By Manuel Betancourt
“In Mexico City, the government operates fewer than 45 emergency ambulances for a population of 9 million. This has spawned an underground industry of for profit ambulances, which are often run by people with little or no training or certification.” That is the context we’re offered by Luke Lorentzen’s documentary Midnight Family. It’s a mind-blowing statistic and one which colors everything that follows. Opting for a cinema verité style, Lorentzen’s follows the Ochoa family as they work sleepless nights in the cramped private ambulance they operate. Offering little to no contextual info, we see them scouring emergency calls to find potential patients/clients. A static camera in front of the ambulance gives us as objective a view of the proceedings as possible, while Lorentzen, usually in the back of the ambulance with his camera, is often running around capturing the boys in action while they clean blood off their equipment, carry patients onto the back of the ambulance, and later deal with hospital bureaucracy and family members to secure whatever meager earnings they can muster.
“Is this expensive?” That’s the first question a young woman utters when the Ochoa family’s ambulance crew arrives to help her. She’s bleeding, crying, and a tad disoriented. Those treating her ignore her question, urging her instead to tell them how she got her head wound (an angry boyfriend who’s fled the scene), whether she has insurance (she doesn’t) and if she agrees to have them contact her family (they end up calling her mother). “Is this expensive?” she pleads again. The question hangs in the air and everyone’s decision to not answer her point-blank feels like an answer in itself. That silence over the cost of the ambulances’ services gets at the tricky and oft-unsavory ethical issues at stake in running a private ambulance service — especially one which, as we slowly learn, gets a cut from a specific (private) hospital when they deliver patients there.

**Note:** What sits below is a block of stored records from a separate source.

(** * The cooperative scheduler of [trezor/loop.py]

    A shallow embedding of the event loop of [core/src/trezor/loop.py]:
    the three process-wide tables ([_queue], [_paused], [_finalizers]),
    the stepper [_step], the loop [run] and the syscalls [sleep], [wait],
    [signal] and [spawn].

    Python generators are opaque to the loop; they are modelled by a type
    [code] of suspended frames and a function [run_code] that runs a frame
    until its next suspension point.  The calls the loop makes to callbacks
    it does not define (finalizers passed to [schedule], the
    [after_step_hook], [io.poll], the logger) are recorded in a trace. *)

From stdpp Require Import gmap list.
From Stdlib Require Import ZArith Lia.

Local Open Scope Z_scope.

(** ** Values, failures and requests *)

(** Failure objects.  [GeneratorExit] and [BaseExc] derive from
    [BaseException] only; every other one derives from [Exception]. *)
Inductive exn :=
| GeneratorExit
| BaseExc (n : nat)
| RuntimeError
| TypeError
| ValueError
| NameError
| AttributeError
| IndexError
| QueueFull
| Exc (n : nat).

Definition is_Exception (e : exn) : bool :=
  match e with
  | GeneratorExit | BaseExc _ => false
  | _ => true
  end.

Inductive value :=
| VNone
| VInt (z : Z)
| VExc (e : exn)
| VObj (n : nat).

(** [id(task)]: the identity of a generator object. *)
Definition Task := nat.

Global Instance exn_eq_dec : EqDecision exn.
Proof. solve_decision. Defined.
Global Instance value_eq_dec : EqDecision value.
Proof. solve_decision. Defined.

(** ** Clock arithmetic *)

Module utime.

(** Modelled from the spec: [utime.ticks_add], the monotonic microsecond
    counter is a 32-bit value that wraps (about every 71 minutes). *)
Definition ticks_add (ticks delta : Z) : Z := (ticks + delta) mod 2 ^ 32.

(** Modelled from the spec: [utime.ticks_diff], the wrap-aware signed
    32-bit difference, [(a - b)] interpreted as signed. *)
Definition ticks_diff (a b : Z) : Z := (a - b + 2 ^ 31) mod 2 ^ 32 - 2 ^ 31.

End utime.

(** ** The timer queue *)

Module utimeq.

(** The [utimeq] extension module is a C module of the firmware; the loop
    uses its constructor and the methods [push], [peektime], [pop] and
    [discard], and the truth value of a queue. *)

(** Modelled from the spec: a scheduled entry, the triple
    [(deadline_us, task, value)]. *)
Record entry := Entry { deadline : Z; task : Task; value_ : value }.

(** Modelled from the spec: the timer queue, a bounded queue of entries
    with a fixed capacity.  The entries are kept in insertion order. *)
Record t := Queue { capacity : nat; heap : list entry }.

(** Modelled from the spec: [utimeq.utimeq(capacity)], the empty queue. *)
Definition utimeq (capacity : nat) : t := Queue capacity [].

(** Modelled from the spec: [len / nonempty], the truth value of the
    queue. *)
Definition nonempty (q : t) : bool :=
  match heap q with [] => false | _ => true end.

(** Modelled from the spec: the comparison of deadlines, by wrap-aware
    signed difference: [a] is strictly earlier than [b]. *)
Definition earlier (a b : entry) : bool :=
  utime.ticks_diff (deadline a) (deadline b) <? 0.

(** Modelled from the spec: the earliest entry of the queue and the rest
    of it; entries are ordered by deadline, ties broken by insertion
    order: an entry is selected over the ones inserted before it only
    when it is strictly earlier. *)
Fixpoint pop_earliest (l : list entry) : option (entry * list entry) :=
  match l with
  | [] => None
  | e :: l' =>
      match pop_earliest l' with
      | None => Some (e, [])
      | Some (m, r) => if earlier m e then Some (m, e :: r) else Some (e, l')
      end
  end.

(** Modelled from the spec: [push(deadline, task, value)], which fails
    with [QueueFull] when the capacity is exhausted. *)
Definition push (q : t) (d : Z) (tk : Task) (v : value) : option t :=
  if decide (length (heap q) < capacity q)%nat
  then Some (Queue (capacity q) (heap q ++ [Entry d tk v]))
  else None.

(** Modelled from the spec: [peek_time()], the earliest deadline, without
    removing its entry. *)
Definition peektime (q : t) : option Z :=
  match pop_earliest (heap q) with
  | Some (m, _) => Some (deadline m)
  | None => None
  end.

(** Modelled from the spec: [pop_earliest()], which removes the earliest
    entry. *)
Definition pop (q : t) : option (entry * t) :=
  match pop_earliest (heap q) with
  | Some (m, r) => Some (m, Queue (capacity q) r)
  | None => None
  end.

(** Modelled from the spec: [remove(task)], which drops any entry for
    [task]; no error if absent. *)
Definition discard (q : t) (tk : Task) : t :=
  Queue (capacity q) (filter (λ e, task e ≠ tk) (heap q)).

(** The order in which successive [pop]s return the entries. *)
Fixpoint drain (fuel : nat) (l : list entry) : list entry :=
  match fuel with
  | O => []
  | S n =>
      match pop_earliest l with
      | None => []
      | Some (m, r) => m :: drain n r
      end
  end.

Definition pop_order (q : t) : list entry := drain (length (heap q)) (heap q).

End utimeq.

(** ** Requests a task may yield *)

Inductive Syscall :=
| SysBase                      (* a plain [Syscall()], [handle] does nothing *)
| SysSleep (delay_us : Z)      (* [sleep(delay_us)] *)
| SysWait (msg_iface : Z)      (* [wait(msg_iface)] *)
| SysSignal (s : nat)          (* a [signal] object *)
| SysSpawn (s : nat).          (* a [spawn] object *)

Inductive yielded :=
| YSyscall (sc : Syscall)
| YNone
| YOther (v : value).

Global Instance Syscall_eq_dec : EqDecision Syscall.
Proof. solve_decision. Defined.

(** What a generator receives when it is resumed. *)
Inductive resume_input :=
| Send (v : value)
| Throw (e : exn).

(** A finalizer: the bound method [spawn._finish] of a spawn object, or a
    callback of the caller of [schedule], known by its identity only. *)
Inductive Finalizer :=
| FinSpawn (s : nat)
| FinExt (f : nat).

A still from Midnight Family by Luke Lorentzen, an official selection of the U.S. Documentary Competition at the 2019 Sundance Film Festival. Courtesy of Sundance Institute | photo by Luke Lorentzen
Juan, the young, entrepreneurial sixteen year-old who seems intent on making this family business a legit one, tells the camera over and over again that he doesn’t understand why people (including the police in several instances) wouldn’t just agree to be helped and pay them in turn. Government ambulances aren’t showing up and they’re just trying to make a living. Why would people be concerned with their legality or their expenses at times when their lives are literally on the line? He doesn’t get it. It’s obvious that Lorentzen does. Moreover, the Connecticut-born director nudges us to consider both the system that’s allowed these kinds of services to pop up in such a populous city, as well as the one that’s left Juan and his family with few other opportunities to thrive.
Juan may want his little brother to go to school (the latter refuses since he doesn’t have a pencil let alone a backpack) but he more often than not indulges him, bringing him on late-night runs where he tucks himself in the back of the ambulance. It’s arguably a choice that does as much to show how close the family is, as show just how ill-equipped the operation is when a 9 year-old is a stowaway in the backseat.
Lorentzen’s filmmaking is unfussy and near-surgical in its precision. At times it’s as thrilling as any action movie, at others as quiet as an intimate family drama. He balances reckless car chase scenes on nighttime streets where dueling ambulances try to be the “first” on the scene with gentler moments at the furniture-less home. That he doesn’t crowd the movie with talking heads or factoids about Mexican health care, speaks to his desire to merely document and observe. He offers up the Ochoas and their behavior and invites us to make our own judgments. Hard to watch, with an unspoken message that’s even harder to swallow, Midnight Family is an unflinching look at a broken system and the unseemly choices people make to merely survive.
Midnight Family screened as part of the Sundance Film Festival.